*Data section*.
(** The node nearest above [p]: that of the first of its ancestors, from
    its parent up, at which there is one. *)
Fixpoint nearestAbove (fuel : nat) (m : gmap string node) (p : string) : option node :=
  match fuel with
  | O => None
  | S fuel' =>
      let parent := Path.dirname p in
      match m !! parent with
      | Some n => Some n
      | None =>
          if bool_decide (parent = p) then None else nearestAbove fuel' m parent
      end
  end.

(** The failure for a path at which there is no node: [ENOTDIR] when the
    way to it goes through a regular file, [ENOENT] otherwise. *)
Definition notFound {A} (m : gmap string node) (syscall p : string) : Fs.result A :=
  match nearestAbove (String.length p) m p with
  | Some (File _ _) => enotdir syscall p
  | _ => enoent syscall p
  end.

(** The entries of the directory [p]: the nodes whose parent path it is. *)
Definition children (p : string) (m : gmap string node) : list Dirent.t :=
  omap (λ kv : string * node,
          if bool_decide (Path.dirname kv.1 = p ∧ kv.1 ≠ p)
          then Some {| Dirent.name := basename kv.1;
                       Dirent.isDirectory := isDirectoryNode (Some kv.2) |}
          else None)
       (map_to_list m).

Definition readdir (p : string) (w : t) : t * Fs.result (list Dirent.t) :=
  (logged (Readdir p) w,
   match nodes w !! p with
   | Some (Directory _) => inr (children p (nodes w))
   | Some (File _ _) => enotdir "scandir" p
   | Some DanglingLink => enoent "scandir" p
   | None => notFound (nodes w) "scandir" p
   end).

Definition stat (p : string) (w : t) : t * Fs.result Stats.t :=
  (logged (Stat p) w,
   match nodes w !! p with
   | Some n =>
       match statsOf n with
       | Some st => inr st
       | None => enoent "stat" p
       end
   | None => notFound (nodes w) "stat" p
   end).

*Aim of the task*.
With "nearestAbove" as the string to look for, count the matching lines in the entries above and report only the number.

*Written solution*.
3